I took the free distillery tour for a behind-the-scenes peek at the distillery. Since it's a small distillery, the tour is very short (about 20 minutes), and I was the only person on my 4:00 p.m. weekday tour. At the end of the tour there was an informal tasting—my tour guide simply poured me a sip of whatever I wanted to try from a selection of about dozen bottles of spirits.
I opted for the Rosie River Gin, which was more floral-forward than traditional gins, and the Iowish Cream Liqueur, the distillery's best seller. A riff on Irish cream, it's a corn-based spirit with coffee from local small-batch roaster Iowa Coffee Company, cream from a nearby dairy, cinnamon, and vanilla (I ended up purchasing a bottle to bring home to Mike, and it was a huge hit.)
The distillery's adjacent cocktail room, Cody Road Cocktail House, is open daily and offers cocktails and spirits flights. While they don't serve food, there are pretzels to cleanse your palate and you can have food delivered from nearby restaurants.

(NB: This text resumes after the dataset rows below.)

Lemma memory_salts_independent_witness :
  fst (put toy_keys "furbie" other_salt memory_furbie) <> Done furbie_address /\
  store (snd (put toy_keys "furbie" other_salt memory_furbie)) !! furbie_address
  = store memory_furbie !! furbie_address.
Proof.
  apply (memory_salts_independent toy_keys "furbie" "furbie" (pineapple 1) other_salt
           memory0 memory_furbie (snd (put toy_keys "furbie" other_salt memory_furbie))
           furbie_address (fst (put toy_keys "furbie" other_salt memory_furbie))).
  - vm_compute. reflexivity.
  - vm_compute. reflexivity.
  - vm_compute. discriminate.
  - vm_compute. reflexivity.
  - vm_compute. reflexivity.
Defined.

Lemma memory_get_after_history_witness :
  get "" (snd (puts toy_keys furbie_history memory0)) = Failed "no key provided" /\
  get "unknown" (snd (puts toy_keys furbie_history memory0))
  = Done (set_id (Some "memory") emptyRec).
Proof.
  destruct (memory_get_after_history toy_keys furbie_history 0 "") as (H1 & _).
  destruct (memory_get_after_history toy_keys furbie_history 0 "unknown") as (_ & _ & H3).
  split.
  - apply H1. reflexivity.
  - apply H3; [discriminate|]. vm_compute.
    intros [E|[E|[E|[]]]]; discriminate.
Defined.

End MemoryHistoryFacts.


(** ** The chunking backend: reading, keys, and the calls of a write *)

Module GrenacheMore.
(** * The mentor-conversation engine of the AI chat panel

    A shallow embedding of [AIChatPanel] (src/components/HeroSection.tsx,
    second document of that file): the intake collector ([handleSend],
    [parseIntakeFromText]), the stream ingestor (the read loop and the final
    flush of [streamChat]), the command extractor ([extractFencedJson]) and
    the operation dispatcher ([applyFileOps], [applyMilestoneOps]).

    JavaScript strings are modelled as [string]: a sequence of code units,
    here restricted to the code units below 256.  React state is passed
    explicitly; calls into collaborators that are not part of the component
    (the conversation store, the file system hook, the database client, the
    platform's [JSON.parse]) are either recorded as effects or taken as
    parameters. *)

From Stdlib Require Import Ascii NArith ZArith Lia Bool DecimalString.
From stdpp Require Import base option list gmap strings.

Local Open Scope stdpp_scope.
Set Warnings "-register-all".

(** Comparisons of characters stay folded under [simpl]. *)
Global Arguments Ascii.eqb : simpl never.

(* ===================================================================== *)
(** * Part I. Definitions *)
(* ===================================================================== *)

(** ** JavaScript string primitives *)

Module JS.

(** Characters used by the component. *)
Definition LF : ascii := "010"%char.
Definition CR : ascii := "013"%char.
Definition colon : ascii := ":"%char.
Definition backtick : ascii := "`"%char.
(** The double quote, outside string literals. *)
Definition dquote : ascii := "034"%char.

Definition str (c : ascii) : string := String c "".

(** [WhiteSpace] and [LineTerminator] code points below 256: what
    [String.prototype.trim] strips and what the regular expression class
    [\s] matches. *)
Definition is_whitespace (c : ascii) : bool :=
  match c with
  | "009" | "010" | "011" | "012" | "013" | " " | "160" => true
  | _ => false
  end%char.

(** Line terminators below 256: what the regular expression [.] refuses. *)
Definition is_line_terminator (c : ascii) : bool :=
  match c with
  | "010" | "013" => true
  | _ => false
  end%char.

Definition is_empty (s : string) : bool :=
  match s with "" => true | String _ _ => false end.

(** [s.trimStart()] *)
Fixpoint trimStart (s : string) : string :=
  match s with
  | "" => ""
  | String c s' => if is_whitespace c then trimStart s' else s
  end.

(** [s.trimEnd()] *)
Fixpoint trimEnd (s : string) : string :=
  match s with
  | "" => ""
  | String c s' =>
      let r := trimEnd s' in
      if is_whitespace c && is_empty r then "" else String c r
  end.

(** [s.trim()] *)
Definition trim (s : string) : string := trimEnd (trimStart s).

(** [s.startsWith(p)] *)
Fixpoint startsWith (p s : string) : bool :=
  match p, s with
  | "", _ => true
  | String a p', String b s' => if Ascii.eqb a b then startsWith p' s' else false
  | String _ _, "" => false
  end.

(** [s.endsWith(c)] for a one-character string [c]. *)
Fixpoint endsWithChar (c : ascii) (s : string) : bool :=
  match s with
  | "" => false
  | String a "" => Ascii.eqb a c
  | String _ s' => endsWithChar c s'
  end.

(** [s.slice(0, -1)] *)
Fixpoint dropLast (s : string) : string :=
  match s with
  | "" => ""
  | String _ "" => ""
  | String a s' => String a (dropLast s')
  end.

(** [s.slice(n)] for [n >= 0]. *)
Fixpoint sliceFrom (n : nat) (s : string) : string :=
  match n, s with
  | O, _ => s
  | S n', String _ s' => sliceFrom n' s'
  | S _, "" => ""
  end.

Cocktails are relatively straightforward—the bartender told me that the goal is to showcase the spirits in cocktails you can recreate at home, without fancy equipment or expensive specialty ingredients. In fact, all of the cocktail recipes are posted online.
As someone whose cocktail preferences skew towards the esoteric—my all-time favorites are the Corpse Reviver #2 and the Aviation—I was initially a bit skeptical. My first cocktail, the Lavender Hill, was a refreshing mix of vodka, lavender, lemon, hibiscus tea, cucumber, and soda, but it wasn't all that memorable.
My next drink proved that the less-is-more philosophy can pay off: the Rosie River is an inspired pairing of gin and watermelon, more herbal than sweet.
Other cocktails include a handful of tiki drinks, several old fashioneds, and Mississippi mules made with local ginger beer. My bartender told me that her favorite drink is the Buffalo Bill: Cody Road Bourbon, walnut bitters, and local maple syrup, with a flamed orange peel rubbed around the edge of the glass. It's a drink that sums up Mississippi River Distilling Company in a cocktail—local ingredients with a handmade touch.
Free distillery tours are offered daily at noon, 1:00 p.m., 2:00 p.m., 3:00 p.m., and 4:00 p.m. No reservations are required and the tours are open to all ages. Cody Road Cocktail House is open daily.
Mississippi River Distilling Company
303 North Cody Road
LeClaire, IA 52753
Want to plan your own trip to the Quad Cities? Start with the Quad Cities Convention & Visitors Bureau for information about accommodations, dining, and attractions.
While the Quad Cities Convention & Visitors Bureau hosted my stay in the Quad Cities, I paid for my cocktails out-of-pocket.